A study published in The Lancet medical journal found that people who lived within 50 metres (55 yards) of high-traffic roads had a 7.0 percent higher chance of developing dementia compared to those who lived more than 300 metres away from busy roadways.
"Air pollutants can get into the blood stream and lead to inflammation, which is linked with cardiovascular disease and possibly other conditions such as diabetes. This study suggests air pollutants that can get into the brain via the blood stream can lead to neurological problems," said Ray Copes, an environmental and occupational health expert at Public Health Ontario (PHO) who conducted the study with colleagues from Canada's Institute for Clinical Evaluative Sciences.

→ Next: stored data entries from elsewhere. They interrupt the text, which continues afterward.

(** The mapping is placed at the offset that was asked for, where nothing was mapped, and its pages are in the table. *)
Lemma vmar_map_exact_witness :
  ∃ st', map_ext 0 (Some 0x10000) 0 0x2000 0x3000 MMUFlags.RXW rw false true false s0 = (Ok 0x110000, st') ∧
    (∀ va inf, 0x110000 ≤ va < 0x113000 → ¬ view (vmars s0) va inf) ∧
    (∀ va, 0x110000 ≤ va < 0x113000 → view (vmars st') va (0%nat, 0x2000 + (va - 0x110000), MMUFlags.RXW, Some (Z.lor rw (vo_policy (vmos s0) 0)))) ∧
    ∃ pa, ut_page (page_table st') 0x112 = Some (pa, ut_norm (Z.lor rw (vo_policy (vmos s0) 0))).
Proof.
  destruct (vmar_map_exact s0 0 (region_of s0 0) (inner_of s0 0) (Some 0x10000) 0 0x2000 0x3000 MMUFlags.RXW rw false true false) as (res & st' & E & Hres);
    [apply s0_inv|apply live_of; by vm_compute|apply (fits_in_ok s0 0); by vm_compute|done|done|done|].
  assert (res = Ok 0x110000) as -> by (apply (f_equal fst) in E; vm_compute in E; exact (eq_sym E)).
  exists st'. split; [exact E|]. destruct Hres as (_ & _ & _ & _ & Hnew & Hv & Hp & _). split; [by apply Hnew|]. split.
  - intros va Hva. apply Hv. rewrite decide_True by lia. done.
  - apply Hp; [unfold PAGE_SIZE; lia|done].
Defined.

Lemma vmar_protect_exact_witness :
  ∃ st' g pa old, protect 0 0x110000 0x2000 MMUFlags.READ s1 = (Ok tt, st') ∧ inv st' ∧
    ut_page (page_table s1) 0x110 = Some (pa, old) ∧ ut_page (page_table st') 0x110 = Some (pa, ut_norm (Z.lor (Z.ldiff g MMUFlags.RXW) (Z.land MMUFlags.READ MMUFlags.RXW))) ∧
    ut_page (page_table st') 0x112 = ut_page (page_table s1) 0x112.
Proof.
  destruct (vmar_protect_exact s1 0 (region_of s1 0) (inner_of s1 0) 0x110000 0x2000 MMUFlags.READ) as [(e & E)|(st' & E & Hi & _ & _ & Hout & Hin)];
    [apply s1_inv|apply live_of; by vm_compute|done|done|done|exfalso; apply (f_equal fst) in E; vm_compute in E; discriminate|].
  destruct (Hin 0x110) as (o & off & perms & g & _ & Hp); [unfold PAGE_SIZE; lia|]. cbv zeta in Hp.
  destruct (ut_page (page_table s1) 0x110) as [[pa old]|] eqn:Ep; [|exfalso; vm_compute in Ep; discriminate].
  exists st', g, pa, old. split_and!; [exact E|exact Hi|done|exact Hp|]. apply Hout. unfold PAGE_SIZE. lia.
Defined.

Lemma vmar_destroy_exact_witness :
  ∃ st', destroy 1 s5 = (Ok tt, st') ∧ inv st' ∧ (∀ x, below (vmars s5) 1 x → alive st' x = Err ZxError.BAD_STATE) ∧
    (∀ va inf, view (vmars st') va inf ↔ view (vmars s5) va inf ∧ ¬ (addr (region_of s5 1) ≤ va < addr (region_of s5 1) + size (region_of s5 1))) ∧
    (∀ p, ut_page (page_table st') p =
      if decide (addr (region_of s5 1) ≤ p * PAGE_SIZE < addr (region_of s5 1) + size (region_of s5 1)) then None else ut_page (page_table s5) p).
Proof. apply (vmar_destroy_exact s5 1 (region_of s5 1) (inner_of s5 1)); [apply s5_inv|apply live_of; by vm_compute]. Defined.


Lemma check_user_range_exact_witness :
  check_user_range s5 0 0x110ff0 0x20 MMUFlags.READ = Err ZxError.NOT_FOUND ∧
  match check_user_range s5 0 0x110ff0 0x20 MMUFlags.READ with
  | Ok _ => ∀ va, 0x110ff0 ≤ va < 0x110ff0 + 0x20 → allowed s5 0 MMUFlags.READ va
  | Err e => ∃ va, 0x110ff0 ≤ va < 0x110ff0 + 0x20 ∧ ¬ allowed s5 0 MMUFlags.READ va ∧ refused s5 0 MMUFlags.READ va e
  | Panic => False
  end.
Proof.
  split; [by vm_compute|]. apply (check_user_range_exact s5 0 (region_of s5 0) (inner_of s5 0)); [apply s5_inv|apply live_of; by vm_compute|done|done].
Defined.
End Space.
Definition drop_object n : M unit :=
  let! o := get n in
  let! _ := (match parent o with Some p => remove_child p n | None => ret tt end) in
  let! o := get n in
  let! _ := for_each (sorted_pages (frames o)) (λ kv,
    let pins := if contiguous o && (1 <=? pin_count kv.2) then pin_count kv.2 - 1 else pin_count kv.2 in
    assert (pins =? 0)) in
  let! _ := for_each (sorted_pages (frames o)) (λ kv, drop_frame (frame kv.2)) in
  let! _ := modify (λ st, set_objs (delete n (objs st)) (set_dying (dying st ∖ {[n]}) st)) in
  match parent o with
  | Some p =>
      let! po := get p in
      if is_hidden (type_ po) then modify (λ st, set_objs (delete p (objs st)) st) else ret tt
  | None => ret tt
  end.
Definition close n : M unit := let! _ := release n in drop_object n.

(** ** Resizing and zeroing *)
Definition shrink_page n (parent_end : Z) (i : Z) : M (list Z) :=
  let! _ := remove_page n i in
  let! o := get n in
  ret (if i <? parent_end then [i +u parent_offset o / PAGE_SIZE] else []).
Fixpoint shrink_pages n (parent_end : Z) (l : list Z) : M (list Z) :=
  match l with
  | [] => ret []
  | i :: l => let! up := shrink_page n parent_end i in let! rest := shrink_pages n parent_end l in ret (up ++ rest)
  end.

(** [VMObjectPagedInner::resize]; the hidden parent that an object of size 0 leaves is dropped
    by the caller. *)
Definition resize n (new_size : Z) : M unit :=
  let! o := get n in
  let! _ :=
    (if (new_size =? 0) && (new_size <? size o) then
       let! _ := for_each (sorted_pages (frames o)) (λ kv, drop_frame (frame kv.2)) in
       let! _ := upd n (set_frames ∅) in
       let! _ := (match parent o with Some p => remove_child p n | None => ret tt end) in
       let! _ := upd n (set_parent None 0 0) in
       match parent o with
       | Some p => let! po := get p in if is_hidden (type_ po) then modify (λ st, set_objs (delete p (objs st)) st) else ret tt
       | None => ret tt
       end
     else if new_size <? size o then
       let parent_end := (parent_limit o -u parent_offset o) / PAGE_SIZE in
       let! unwanted := shrink_pages n parent_end (seqZ (new_size / PAGE_SIZE) (size o / PAGE_SIZE - new_size / PAGE_SIZE)) in
       let! _ := release_unwanted_pages_in_parent n unwanted in
       if new_size <? parent_limit o -u parent_offset o then
         upd n (λ o, set_parent (parent o) (parent_offset o) (parent_offset o +u new_size) o)
       else ret tt
     else ret tt) in
  upd n (set_size new_size).
Lemma create_child_spec rk st s o offset len :
  wf rk st → leaf (objs st) s o → 0 ≤ offset ∧ offset mod PAGE_SIZE = 0 → 0 ≤ len ∧ len mod PAGE_SIZE = 0 → offset + len ≤ size o →
  ∃ st' rk' co, create_child s offset len st = (Ok (next_obj st), st') ∧ wf rk' st' ∧
    leaf (objs st') (next_obj st) co ∧ size co = len ∧ (∀ a, 0 ≤ a → content st' (next_obj st) a = content st s (a + offset)) ∧
    (∀ m mo, leaf (objs st) m mo → ∃ mo', leaf (objs st') m mo' ∧ size mo' = size mo ∧ ∀ a, content st' m a = content st m a) ∧
    (∀ m mo', leaf (objs st') m mo' → m = next_obj st ∨ ∃ mo, leaf (objs st) m mo) ∧ objs st !! next_obj st = None ∧ next_obj st' = S (S (next_obj st)).
Proof.
  intros Hwf [Hn Hh] Hoff Hlen Hin. destruct (get_obj _ _ _ Hn) as (o' & Ho & ->). pose proof Hwf as (Hs & Ht & Hm).
  destruct (create_child_run rk st s o' offset len) as (st' & E & Eobj & Enext & Edy & Efree & Ezero & Emem); [done..|tauto|tauto|].
  pose proof (cloned_hd rk st s o' offset len Hwf Ho Hh Hoff Hlen Hin) as Hhd. pose proof (cloned_fr rk st s o' offset len Hwf Ho Hh Hoff Hlen Hin) as Hfr. rewrite <-Eobj in Hhd, Hfr.
  exists st', (clone_rank rk (next_obj st) s), (child_obj (next_obj st) offset len (owner_id st)). split; [done|].
  assert (leaf (objs st) s (hdr o')) as Hl by done.
  pose proof (clone_absent rk (objs st) (objs st') (next_obj st) (dying st) s (hdr o') offset len (owner_id st) Hs Ht Hl Hoff Hlen Hin Hhd Hfr) as Habs.
  assert (∀ m mo, hd (objs st) m = Some mo → ∀ i, page st' m i = page st m i) as Hpage.
  { intros m mo Hmo i. unfold page. rewrite Enext. destruct (decide (m = s)) as [->|Hne].
    - by apply (clone_page_s rk _ _ _ (dying st) s (hdr o') offset len (owner_id st)).
    - by apply (clone_page_old rk _ _ _ (dying st) s (hdr o') offset len (owner_id st)) with mo. }
  split; [unfold wf; rewrite Enext, Edy, Efree, Ezero, Emem; split_and!|].
  - by apply (clone_shape rk (objs st) (objs st') (next_obj st) (dying st) s (hdr o') offset len (owner_id st)).
  - by apply (clone_tags rk (objs st) (objs st') (next_obj st) (dying st) s (hdr o') offset len (owner_id st)).
  - by apply (clone_memory rk (objs st) (objs st') (next_obj st) (dying st) s (hdr o') offset len (owner_id st)).
  - split; [split; [|done]; by rewrite Hhd, decide_True|]. split; [done|]. split_and!.
    + intros a Ha. unfold content, pbyte. rewrite Emem. unfold page. rewrite Enext.
      rewrite (clone_page_c rk (objs st) (objs st') (next_obj st) (dying st) s (hdr o') offset len (owner_id st)) by done.
      destruct Hoff as [H1 H2]. pose proof (Z.div_mod offset PAGE_SIZE ltac:(done)) as Hd.
      replace (a + offset) with (a + offset / PAGE_SIZE * PAGE_SIZE) by lia. by rewrite Z.div_add, Z.mod_add by done.
    + intros m mo [Hmo Hmh]. destruct (decide (m = s)) as [->|Hne].
      * rewrite Hn in Hmo. injection Hmo as <-. destruct (Habs s _ Hn). exists (set_parent (Some (S (next_obj st))) 0 (size (hdr o')) (hdr o')).
        split; [split; [by rewrite Hhd, decide_False, decide_False, decide_True by done|done]|]. split; [done|].
        intros a. unfold content, pbyte. by rewrite (Hpage s _ Hn), Emem.
      * destruct (clone_old rk (objs st) (objs st') (next_obj st) (dying st) s (hdr o') offset len (owner_id st) Hs Ht Hl Hoff Hlen Hin Hhd Hfr m mo Hmo Hne)
          as (mo' & Hmo' & _ & _ & _ & E1 & E2 & _). exists mo'. split; [split; [done|congruence]|]. split; [done|].
        intros a. unfold content, pbyte. by rewrite (Hpage m mo Hmo), Emem.
    + intros m mo' [Hmo' Hmh].
      destruct (clone_cases rk (objs st) (objs st') (next_obj st) (dying st) s (hdr o') offset len (owner_id st) Hs Ht Hl Hoff Hlen Hin Hhd Hfr m mo' Hmo')
        as [(-> & _)|[(_ & ->)|[(-> & _)|(_ & _ & _ & mo & Hmo & _ & _ & _ & _ & E1 & _)]]]; [by left|done|right; by exists (hdr o')|].
      right. exists mo. split; [done|congruence].
    + destruct (objs st !! next_obj st) as [x|] eqn:Ex; [|done]. destruct (Habs (next_obj st) (hdr x)); [unfold hd; by rewrite Ex|done].
    + done.
Qed.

Dementia is caused by brain diseases, most commonly Alzheimer's disease, which result in the loss of brain cells and affect memory, thinking, behaviour, navigational and spatial abilities and the ability to perform everyday activities.
The World Health Organization estimates the number of people with dementia in 2015 at 47.5 million, and that total is rising rapidly as life expectancy increases and societies age. The incurable condition is a leading cause of disability and dependency, and is starting to overtake heart disease as a cause of death in some developed countries.
Chen's team analysed records of more than 6.5 million Ontario residents aged 20 to 85 and found 243,611 cases of dementia between 2001 and 2012. Then they mapped residents' proximity to major roadways using postal codes.
The increase in the risk of developing dementia went down to 4.0 percent if people lived 50 to 100 metres from major traffic, and to 2.0 percent if they lived within 101 to 200 metres. At more than 200 metres, the elevated risk faded away.
The team also explored links between living close to major roads and Parkinson’s disease and multiple sclerosis - two other major neurological disorders - but the findings suggested no increased risk of these from living near heavy traffic.
The scientists said their results could be used to help town and city planners take traffic conditions and air pollution into account as urban areas become more densely populated.